INDUSTRY GROWTH FORECAST
In order to present the long-term economic benefit of the selected industries to the City, a
projection of growth was computed with regard to relevant revenue and cost drivers of
each of the industries. Results in the form of yearly growth figures are summarized in the
graph below.
Food processing
A dominant part of the proposed food processing industry is almond and other nut
production, of which over 70% of the world’s total output is produced in California and
shipped globally, the proxy for the primary revenue driver is world GDP growth. Costs of the
industry are mostly dependant on input prices of raw material; these were proxied by
traded futures contracts on orange juice and almonds.
Projected growth closely follows the world GDP forecast and is expected to average
between 3.5% and 4%.
Tire recycling
Due to low procurement costs and plentiful supply the main growth drivers in this industry
are revenue based.
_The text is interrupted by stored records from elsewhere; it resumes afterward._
(* ===== verification/PolicyTable.v ===== *)
(** The pool table the eviction-policy components share
    ([components/eviction-policy-session-lists/src/lib.rs],
    [components/eviction-policy-optimized/src/lib.rs]). Both components keep a
    vector of independent pools and dispatch every call of [IEvictionPolicy] to
    one of them by its pool number; they differ in what a pool is. [PoolOps] is
    that difference as a class of operations, [PoolLaws] what the table needs of
    a pool, and the instance at the end lifts the laws of one pool to the laws
    of the interface. *)

From S2P Require Import Prelude EvictionPolicy.

Module PolicyTable.
Import Policy.

(** * One pool

    [pool_touch] and [pool_remove] answer whether the handle was valid; a
    component whose pools ignore stale handles always answers [true]. *)
Class PoolOps (P : Type) := {
  pool_new : P;
  pool_track : P → Z → BlockSemantics → outcome (nat * P);
  pool_touch : P → nat → outcome (bool * P);
  pool_remove : P → nat → outcome (bool * P);
  pool_evict : P → outcome (option Z * P);
  pool_candidates : P → nat → outcome (list Z);
  pool_size : P → nat;
  pool_clear : P → P
}.

(** [entries_of] is what a pool tracks, from handle index to key. *)
Class PoolLaws (P : Type) `{PoolOps P} := {
  pool_ok : P → Prop;
  entries_of : P → gmap nat Z;
  pool_new_ok : pool_ok pool_new ∧ entries_of pool_new = ∅;
  pool_track_ok l k sem :
    pool_ok l → (∀ i, entries_of l !! i ≠ Some k) →
    (Z.of_nat (size (entries_of l)) < 2 ^ 32)%Z →
    ∃ i l', pool_track l k sem = Ret (i, l') ∧ pool_ok l' ∧
            entries_of l !! i = None ∧ entries_of l' = <[i := k]> (entries_of l);
  pool_touch_ok l i k :
    pool_ok l → entries_of l !! i = Some k →
    ∃ l', pool_touch l i = Ret (true, l') ∧ pool_ok l' ∧ entries_of l' = entries_of l;
  pool_remove_ok l i k :
    pool_ok l → entries_of l !! i = Some k →
    ∃ l', pool_remove l i = Ret (true, l') ∧ pool_ok l' ∧
          entries_of l' = delete i (entries_of l);
  pool_evict_empty l : pool_ok l → entries_of l = ∅ → pool_evict l = Ret (None, l);
  pool_evict_ok l :
    pool_ok l → entries_of l ≠ ∅ →
    ∃ i k l', pool_evict l = Ret (Some k, l') ∧ pool_ok l' ∧
              entries_of l !! i = Some k ∧ entries_of l' = delete i (entries_of l);
  pool_candidates_ok l n :
    pool_ok l →
    ∃ ks, pool_candidates l n = Ret ks ∧ length ks ≤ n ∧
          ∀ k, k ∈ ks → ∃ i, entries_of l !! i = Some k;
  pool_clear_ok l : pool_ok l → pool_ok (pool_clear l) ∧ entries_of (pool_clear l) = ∅
}.

(** * The table *)

Section table.
Context {P : Type} `{PoolLaws P}.

Record EvictionState := mkState { pools : list P }.

Definition create_pool (st : EvictionState) : nat * EvictionState :=
  let id := as_u32 (length (pools st)) in
  (id, mkState (pools st ++ [pool_new])).

Definition track (st : EvictionState) (pool : nat) (k : Z) (sem : BlockSemantics) :
    outcome (res EvictionHandle * EvictionState) :=
  match pools st !! pool with
  | None => Ret (Err (InvalidPool pool), st)
  | Some l =>
      '(i, l) ← pool_track l k sem;
      Ret (Ok (mkHandle pool i), mkState (<[pool := l]> (pools st)))
  end.

Definition touch (st : EvictionState) (h : EvictionHandle) :
    outcome (res unit * EvictionState) :=
  match pools st !! pool_id h with
  | None => Ret (Err (InvalidPool (pool_id h)), st)
  | Some l =>
      '(valid, l) ← pool_touch l (index h);
      Ret (if (valid : bool) then Ok () else Err InvalidHandle,
           mkState (<[pool_id h := l]> (pools st)))
  end.

(** One iteration per handle: look the pool up (again, when it changed), touch. *)
Fixpoint batch_touch_loop (ps : list P) (hs : list EvictionHandle) :
    outcome (res unit * EvictionState) :=
  match hs with
  | [] => Ret (Ok (), mkState ps)
  | h :: hs =>
      match ps !! pool_id h with
      | None => Ret (Err (InvalidPool (pool_id h)), mkState ps)
      | Some l =>
          '(valid, l) ← pool_touch l (index h);
          if (valid : bool) then batch_touch_loop (<[pool_id h := l]> ps) hs
          else Ret (Err InvalidHandle, mkState (<[pool_id h := l]> ps))
      end
  end.

Definition batch_touch (st : EvictionState) (hs : list EvictionHandle) :
    outcome (res unit * EvictionState) :=
  batch_touch_loop (pools st) hs.

Definition remove (st : EvictionState) (h : EvictionHandle) :
    outcome (res unit * EvictionState) :=
  match pools st !! pool_id h with
  | None => Ret (Err (InvalidPool (pool_id h)), st)
  | Some l =>
      '(valid, l) ← pool_remove l (index h);
      Ret (if (valid : bool) then Ok () else Err InvalidHandle,
           mkState (<[pool_id h := l]> (pools st)))
  end.

Definition identify_next_to_evict (st : EvictionState) (pool : nat) :
    outcome (option Z * EvictionState) :=
  match pools st !! pool with
  | None => Ret (None, st)
  | Some l =>
      '(k, l) ← pool_evict l;
      Ret (k, mkState (<[pool := l]> (pools st)))
  end.

Definition get_eviction_candidates (st : EvictionState) (pool n : nat) : outcome (list Z) :=
  match pools st !! pool with
  | Some l => pool_candidates l n
  | None => Ret []
  end.

Definition len (st : EvictionState) (pool : nat) : nat :=
  match pools st !! pool with Some l => pool_size l | None => 0 end.

Definition clear_pool (st : EvictionState) (pool : nat) : EvictionState :=
  match pools st !! pool with
  | Some l => mkState (<[pool := pool_clear l]> (pools st))
  | None => st
  end.

#[global] Instance table_policy : IEvictionPolicy EvictionState := {
  Policy.create_pool := create_pool;
  Policy.track := track;
  Policy.touch := touch;
  Policy.batch_touch := batch_touch;
  Policy.remove := remove;
  Policy.identify_next_to_evict := identify_next_to_evict;
  Policy.get_eviction_candidates := get_eviction_candidates;
  Policy.pool_len := len;
  Policy.clear_pool := clear_pool
}.

(** * The laws of the table *)

Definition table_ok (st : EvictionState) : Prop := Forall pool_ok (pools st).
Definition entries (st : EvictionState) (p : nat) : option (gmap nat Z) :=
  entries_of <$> pools st !! p.

Lemma table_entries_Some st p m :
  entries st p = Some m ↔ ∃ l, pools st !! p = Some l ∧ m = entries_of l.
Proof. unfold entries. rewrite fmap_Some. done. Qed.

Lemma table_pool_ok st p l : table_ok st → pools st !! p = Some l → pool_ok l.
Proof. intros O. by apply Forall_lookup_1. Qed.

(** A step of one pool is a step of the table that leaves the other pools alone. *)
Lemma pool_step st p l l' :
  table_ok st → pools st !! p = Some l → pool_ok l' →
  table_ok (mkState (<[p := l']> (pools st))) ∧
  entries (mkState (<[p := l']> (pools st))) p = Some (entries_of l') ∧
  ∀ q, q ≠ p → entries (mkState (<[p := l']> (pools st))) q = entries st q.
Proof.
  intros O Hp O'. split_and!.
  - by apply Forall_insert.
  - unfold entries. simpl. by rewrite list_lookup_insert_eq by (by eapply lookup_lt_Some).
  - intros q Hq. unfold entries. simpl. by rewrite list_lookup_insert_ne.
Qed.

Lemma pool_step_same st p l l' :
  table_ok st → pools st !! p = Some l → pool_ok l' → entries_of l' = entries_of l →
  table_ok (mkState (<[p := l']> (pools st))) ∧
  ∀ q, entries (mkState (<[p := l']> (pools st))) q = entries st q.
Proof.
  intros O Hp O' E. destruct (pool_step _ _ _ _ O Hp O') as (? & Ep & Eq).
  split; [done|]. intros q. destruct (decide (q = p)) as [->|]; [|by apply Eq].
  rewrite Ep, E. unfold entries. by rewrite Hp.
Qed.

Lemma table_create_pool st :
  table_ok st → (Z.of_nat (length (pools st)) < 2 ^ 32)%Z →
  ∃ st', create_pool st = (length (pools st), st') ∧ table_ok st' ∧
         length (pools st') = length (pools st) + 1 ∧
         entries st' (length (pools st)) = Some ∅ ∧
         ∀ q, q ≠ length (pools st) → entries st' q = entries st q.
Proof.
  intros O Hc. destruct pool_new_ok as [On En]. unfold create_pool.
  rewrite as_u32_small by done. eexists; split; [done|]. split_and!.
  - apply Forall_app; split; [done|]. by apply Forall_singleton.
  - simpl. by rewrite length_app.
  - unfold entries. simpl. rewrite list_lookup_middle by done. simpl. by rewrite En.
  - intros q Hq. unfold entries. simpl. f_equal.
    destruct (decide (q < length (pools st))); [by apply lookup_app_l|].
    rewrite (lookup_ge_None_2 (pools st)) by lia. apply lookup_ge_None_2.
    rewrite length_app. simpl. lia.
Qed.

Lemma table_batch_touch hs st :
  table_ok st →
  Forall (λ h, ∃ m, entries st (pool_id h) = Some m ∧ is_Some (m !! index h)) hs →
  ∃ st', batch_touch st hs = Ret (Ok (), st') ∧ table_ok st' ∧
         ∀ q, entries st' q = entries st q.
Proof.
  unfold batch_touch. revert st. induction hs as [|h hs IH]; intros st O Hl; simpl.
  { exists st. by destruct st. }
  apply Forall_cons in Hl as [(m & (l & Hp & ->)%table_entries_Some & k & Hi) Hl].
  destruct (pool_touch_ok l (index h) k) as (l' & E & O' & E'); [by eapply table_pool_ok|done|].
  rewrite Hp, E. simpl.
  destruct (pool_step_same _ _ _ _ O Hp O' E') as [O1 E1].
  destruct (IH _ O1) as (st' & Er & O2 & E2).
  { eapply Forall_impl; [done|]. intros h' (m & Hm & Hs). exists m. by rewrite E1. }
  exists st'. split_and!; [done..|]. intros q. by rewrite E2, E1.
Qed.

#[global, refine] Instance table_policy_laws : EvictionPolicyLaws EvictionState := {
  pol_ok := table_ok;
  live := entries;
  pool_count st := length (pools st);
  create_pool_law := table_create_pool;
  batch_touch_law st hs := table_batch_touch hs st
}.
Proof.
  - intros st p _. unfold entries. rewrite fmap_is_Some. apply lookup_lt_is_Some.
  - intros st p k sem m O (l & Hp & ->)%table_entries_Some Hk Hs.
    destruct (pool_track_ok l k sem) as (i & l' & E & O' & Hi & E'); [by eapply table_pool_ok|done..|].
    destruct (pool_step _ _ _ _ O Hp O') as (? & Ep & Eq). exists i. eexists.
    simpl. unfold track. rewrite Hp, E. simpl. rewrite E' in Ep. done.
  - intros st p k sem _ E. unfold entries in E. apply fmap_None in E.
    simpl. unfold track. by rewrite E.
  - intros st p i k m O (l & Hp & ->)%table_entries_Some Hi.
    destruct (pool_touch_ok l i k) as (l' & E & O' & E'); [by eapply table_pool_ok|done|].
    destruct (pool_step_same _ _ _ _ O Hp O' E') as [O1 E1]. eexists.
    simpl. unfold touch. simpl. rewrite Hp, E. simpl. done.
  - intros st p i k m O (l & Hp & ->)%table_entries_Some Hi.
    destruct (pool_remove_ok l i k) as (l' & E & O' & E'); [by eapply table_pool_ok|done|].
    destruct (pool_step _ _ _ _ O Hp O') as (? & Ep & Eq). eexists.
    simpl. unfold remove. simpl. rewrite Hp, E. simpl. rewrite E' in Ep. done.
  - intros st p O (l & Hp & Hm)%table_entries_Some.
    simpl. unfold identify_next_to_evict. rewrite Hp.
    rewrite pool_evict_empty by (done || by eapply table_pool_ok).
    simpl. rewrite list_insert_id by done. by destruct st.
  - intros st p m O (l & Hp & ->)%table_entries_Some Hne.
    destruct (pool_evict_ok l) as (i & k & l' & E & O' & Hi & E'); [by eapply table_pool_ok|done|].
    destruct (pool_step _ _ _ _ O Hp O') as (? & Ep & Eq). exists i, k. eexists.
    simpl. unfold identify_next_to_evict. rewrite Hp, E. simpl. rewrite E' in Ep. done.
  - intros st p m n O (l & Hp & ->)%table_entries_Some.
    simpl. unfold get_eviction_candidates. rewrite Hp.
    apply pool_candidates_ok. by eapply table_pool_ok.
  - intros st p m O (l & Hp & ->)%table_entries_Some.
    destruct (pool_clear_ok l) as [O' E']; [by eapply table_pool_ok|].
    destruct (pool_step _ _ _ _ O Hp O') as (? & Ep & Eq).
    simpl. unfold clear_pool. rewrite Hp. rewrite E' in Ep. done.
Defined.

End table.

Arguments EvictionState P : clear implicits.

End PolicyTable.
Since the vast majority of revenue in this industry is created – directly
or indirectly - through sales to the Chinese energy market, the base proxy for revenue
growth used is the Chinese energy demand chain index. This is further adjusted for
petroleum fuel prices to account for transport costs in the form of crude oil price forecasts.
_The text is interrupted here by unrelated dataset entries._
(** C40. Lineage is protected: while a block has a descendant in its session, no
    operation but its own removal or the clearing of the pool makes the policy
    forget it, and it stays in front of that descendant for as long as the
    descendant is tracked. Eviction in particular never takes an ancestor. *)
Theorem session_ancestor_protected p a i j k t o :
  rep p a → (Z.of_nat (size (info a)) < 2 ^ 32)%Z →
  info a !! i = Some (k, t) → ancestor a i j → o ≠ Remove i → o ≠ Clear →
  ∃ r p' a', exec p o = Ret (r, p') ∧ rep p' a' ∧ (∃ t', info a' !! i = Some (k, t')) ∧
    (ancestor a' i j ∨ info a' !! j = None).
Proof.
  intros R Hs Hi Ha HR HC. destruct (exec_spec p a o R Hs) as (r & p' & a' & E & S & R').
  exists r, p', a'. pose proof (rep_wf _ _ R) as W. split_and!; [done..| |].
  - eapply spec_keeps; [done..| |done|done]. by eapply ancestor_not_leaf.
  - by eapply spec_ancestor.
Qed.

(** Plain LRU is a special case: when every block has a session of its own,
    eviction takes the block that was accessed longest ago in the whole pool. *)
Theorem distinct_sessions_lru p a :
  rep p a → (∀ s c, chains a !! s = Some c → length c = 1) → info a ≠ ∅ →
  ∃ i k t p', evict_oldest p = Ret (Some k, p') ∧ rep p' (abs_remove a i) ∧
    info a !! i = Some (k, t) ∧
    ∀ j kj tj, info a !! j = Some (kj, tj) → (t ≤ tj)%Z.
Proof.
  intros R H1 Hne. destruct (evict_oldest_spec _ _ R) as [[? _]|(i & k & t & p' & E & (_ & Hi & Ho) & R')];
    [done|].
  exists i, k, t, p'. split_and!; [done..|]. intros j kj tj Hj. eapply Ho; [|done].
  destruct (proj1 (wf_dom _ (rep_wf _ _ R) j)) as (s & c & Hc & Hin); [eauto|].
  exists s, c. split; [done|]. specialize (H1 _ _ Hc). destruct c as [|x [|]]; try done.
  by apply list_elem_of_singleton in Hin as ->.
Qed.

(** A pool with two sessions: blocks 10 and 20 in session 1, block 30 in session 2. *)
Definition registered (p : Pool) (k s : Z) : Pool :=
  match register p k s with Ret (_, p') => p' | Panic => p end.

Definition sample : Pool := registered (registered (registered new 10 1) 20 1) 30 2.

Definition sample_lists : lists :=
  abs_push (abs_push (abs_push (mkLists ∅ ∅) 1 0 10 1) 1 1 20 2) 2 2 30 3.

Lemma registered_rep p a k s i :
  rep p a → forallb (λ e, negb (Z.eqb e.2.1 k)) (map_to_list (info a)) = true →
  (size (info a) <? 1024) = true →
  match register p k s with Ret (i', _) => Nat.eqb i' i | Panic => false end = true →
  rep (registered p k s) (abs_push a s i k (tick p)).
Proof.
  intros R Hk Hs Hi. destruct (register_fresh p a k s R) as (i' & p' & E & _ & R' & Hc).
  - intros j u Hj%elem_of_map_to_list. rewrite forallb_forall in Hk.
    specialize (Hk _ (proj1 (list_elem_of_In _ _) Hj)). simpl in Hk.
    rewrite Z.eqb_refl in Hk. done.
  - apply Nat.ltb_lt in Hs. lia.
  - unfold registered. rewrite E in *. by apply Nat.eqb_eq in Hi as ->.
Qed.

Lemma sample_rep : rep sample sample_lists.
Proof.
  apply (registered_rep (registered (registered new 10 1) 20 1)); [|by vm_compute..].
  apply (registered_rep (registered new 10 1)); [|by vm_compute..].
  apply (registered_rep new); [apply rep_new_pool|by vm_compute..].
Qed.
30. Chinese industrial ecological legislature is also taken into account to control for emission
regulation constraints.
The industry is characterised by high potential growth, which is set to increase in the first
5-year period, driven by the prevailing energy demand growth factor. In the second 5-year
period the growth starts to taper off with the energy demand index due to lower Chinese
economy growth rates and further augmented with implantation of emission control
regulations.
Logistics
The logistics industry presents significant revenue as well as cost driver effects. As in most
service industries, revenues are heavily dependant on current economic activity in the
relevant market. For this reason the primary revenue driver proxy is real US GDP growth.
The primary cost driver in the logistics industry is the cost of fuel. As such the proxy chosen
is real US petroleum price growth, which is itself highly correlated with the price of crude
oil.
Growth in this industry is highly correlated with real US GDP growth as is stated above and
is as such expected to remain in the 2% to 3% range for the forecasting period.
34. Market research
Although the above mentioned factors are those upon which the relevant selection should
be made, the selection is of purely informative nature and for the purpose of the project.
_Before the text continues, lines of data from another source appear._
Record regions_ok (cap : Z) (m : list (Z * Z)) : Prop := {
  ro_sorted : BTree.sorted m;
  ro_bounds : ∀ o s, (o, s) ∈ m → region_ok cap (o, s);
  ro_gaps : ∀ o s o' s', (o, s) ∈ m → (o', s') ∈ m → o < o' → o + s < o'
}.

Record ok (f : FreeList) : Prop := {
  ok_regions : regions_ok (capacity f) (free_regions f);
  ok_used : used f = capacity f - total (free_regions f);
  ok_cap : is_u 64 (capacity f)
}.

(** A block no byte of which is free: what [allocate] returned and nobody has
    given back. *)
Definition allocated (f : FreeList) (o size : Z) : Prop :=
  0 < size ∧ 0 ≤ o ∧ o + aligned size ≤ capacity f ∧ (4096 | o) ∧
  ∀ x, o ≤ x < o + aligned size → cover (free_regions f) x = 0.

(** * Generic lemmas *)

Lemma next_multiple_of_aligned size :
  0 ≤ size → aligned size < 2 ^ 64 → next_multiple_of size ALIGNMENT = Ret (aligned size).
Proof.
  intros H0 Ha. unfold next_multiple_of, rem_w, ALIGNMENT, add_w, aligned in *. simpl.
  pose proof (Z.div_mod size 4096 ltac:(lia)) as Hd.
  pose proof (Z.mod_pos_bound size 4096 ltac:(lia)) as Hm.
  destruct (Z.eqb_spec (size mod 4096) 0) as [E|E].
  - f_equal. replace ((size + 4095) / 4096) with (size / 4096); [lia|].
    apply (Z.div_unique _ _ _ 4095); lia.
  - replace ((size + 4095) / 4096) with (size / 4096 + 1) in *.
    + replace (size + (4096 - size mod 4096)) with ((size / 4096 + 1) * 4096) by lia.
      by rewrite (proj2 (Z.ltb_lt _ _) Ha).
    + apply (Z.div_unique _ _ _ (size mod 4096 - 1)); lia.
Qed.

Lemma aligned_bounds size : 0 < size → size ≤ aligned size < size + 4096 ∧ (4096 | aligned size).
Proof.
  intros H. unfold aligned. split; [|by exists ((size + 4095) / 4096)].
  pose proof (Z.div_mod (size + 4095) 4096 ltac:(lia)).
  pose proof (Z.mod_pos_bound (size + 4095) 4096 ltac:(lia)). lia.
Qed.

Lemma find_first (m : list (Z * Z)) a o s : BTree.sorted m →
  List.find (λ '(_, s), a <=? s) m = Some (o, s) →
  (o, s) ∈ m ∧ a ≤ s ∧ ∀ o' s', (o', s') ∈ m → a ≤ s' → o ≤ o'.
Proof.
  induction m as [|[o0 s0] m IH]; simpl; [done|].
  intros [Hlt Hs]%BTreeFacts.sorted_cons. destruct (Z.leb_spec a s0) as [Ha|Ha].
  - intros [= -> ->]. split_and!; [by left|done|].
    intros o' s' [[= -> ->]|Hin]%elem_of_cons _; [done|]. apply Hlt in Hin. lia.
  - intros Hf. destruct (IH Hs Hf) as (H1 & H2 & H3). split_and!; [by right|done|].
    intros o' s' [[= -> ->]|Hin]%elem_of_cons ?; [lia|eauto].
Qed.

Lemma find_none (m : list (Z * Z)) a :
  List.find (λ '(_, s), a <=? s) m = None ↔ ∀ o s, (o, s) ∈ m → s < a.
Proof.
  induction m as [|[o0 s0] m IH]; simpl; [set_solver|].
  setoid_rewrite elem_of_cons. destruct (Z.leb_spec a s0) as [Ha|Ha].
  - split; [done|]. intros H. specialize (H o0 s0 (or_introl eq_refl)). lia.
  - rewrite IH. naive_solver.
Qed.

Lemma find_existsb (m : list (Z * Z)) a :
  existsb (λ '(_, s), a <=? s) m = bool_decide (is_Some (List.find (λ '(_, s), a <=? s) m)).
Proof.
  induction m as [|[o0 s0] m IH]; simpl; [done|]. by destruct (a <=? s0).
Qed.

Lemma regions_ok_remove cap m o : regions_ok cap m → regions_ok cap (BTree.remove m o).
Proof.
  intros [Hs Hb Hg]. split.
  - by apply BTreeFacts.remove_sorted.
  - intros o' s'. rewrite BTreeFacts.elem_of_remove by done. naive_solver.
  - intros ????. rewrite !BTreeFacts.elem_of_remove by done. naive_solver.
Qed.

(** A new region is separated from the others by at least one byte. *)
Definition apart (m : list (Z * Z)) (o s : Z) : Prop :=
  ∀ o' s', (o', s') ∈ m → (o' < o ∧ o' + s' < o) ∨ o + s < o'.

Lemma regions_ok_insert cap m o s :
  regions_ok cap m → region_ok cap (o, s) → apart m o s → regions_ok cap (BTree.insert m o s).
Proof.
  intros [Hs Hb Hg] Ho Ha. split.
  - by apply BTreeFacts.insert_sorted.
  - intros o' s'. rewrite BTreeFacts.elem_of_insert by done. naive_solver.
  - intros o1 s1 o2 s2. rewrite !BTreeFacts.elem_of_insert by done.
    destruct Ho as (_ & Hs0 & _). simpl in Hs0.
    intros [[-> ->]|[N1 H1]] [[-> ->]|[N2 H2]] Hlt; [lia|..].
    + destruct (Ha _ _ H2); lia.
    + destruct (Ha _ _ H1) as [|]; [lia|]. apply Hb in H1. unfold region_ok in H1. simpl in H1. lia.
    + eauto.
Qed.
Selected sites can only serve as a direct referential case. Due to limited sources, land value
of vacant lots, the cost of taxes and market value in the future were the only relevant
factors that were not taken into account entirely. The research was based on the
assumption that the city would offer the vacant lots they own (to potential investors and
buyers) for low purchase price or "pro bono". Low industrial property taxes and work costs
would aid to the willingness of investors to purchase this kind of land and the benefit from
the city's point of view would be the revitalization of brownfields and other degraded
industrial sites.
To include the above mentioned factors, a broader and more detailed research has to be
made. This would create a relevant and more accurate financial plan. Within the context of
our project this was not possible, so we compared the value of selected parcels to those
industrial lands in South Stockton that are currently on market, to try to appraise the
approximate value of lands. From the below table we can conclude that the prices for
vacant lots are extremely variable and can differ depending on their location, surrounding
environment, property type and the valuation of appraiser. The growth of land values is not
necessary proportional with the size of the parcel.
Location Area Land Value
3817 Farmington Rd. 4 ha $ 650,000
2025 E Weber Ave. 5 ha $ 975,500
Airport Way & Sperry Rd. 6 ha $ 1,250,000
715 W 8th St. 7,5 ha $ 1,750,000
4100 S Highway 99 9 ha $ 2,100,000
Airport Way & Zephyr St. 12,5 ha $ 2,000,000
3158 Acres El Pinal Dr. 14,5 ha $ 2,300,000
Land value for different vacant lots in South stockton (source: http://www.landandfarm.com)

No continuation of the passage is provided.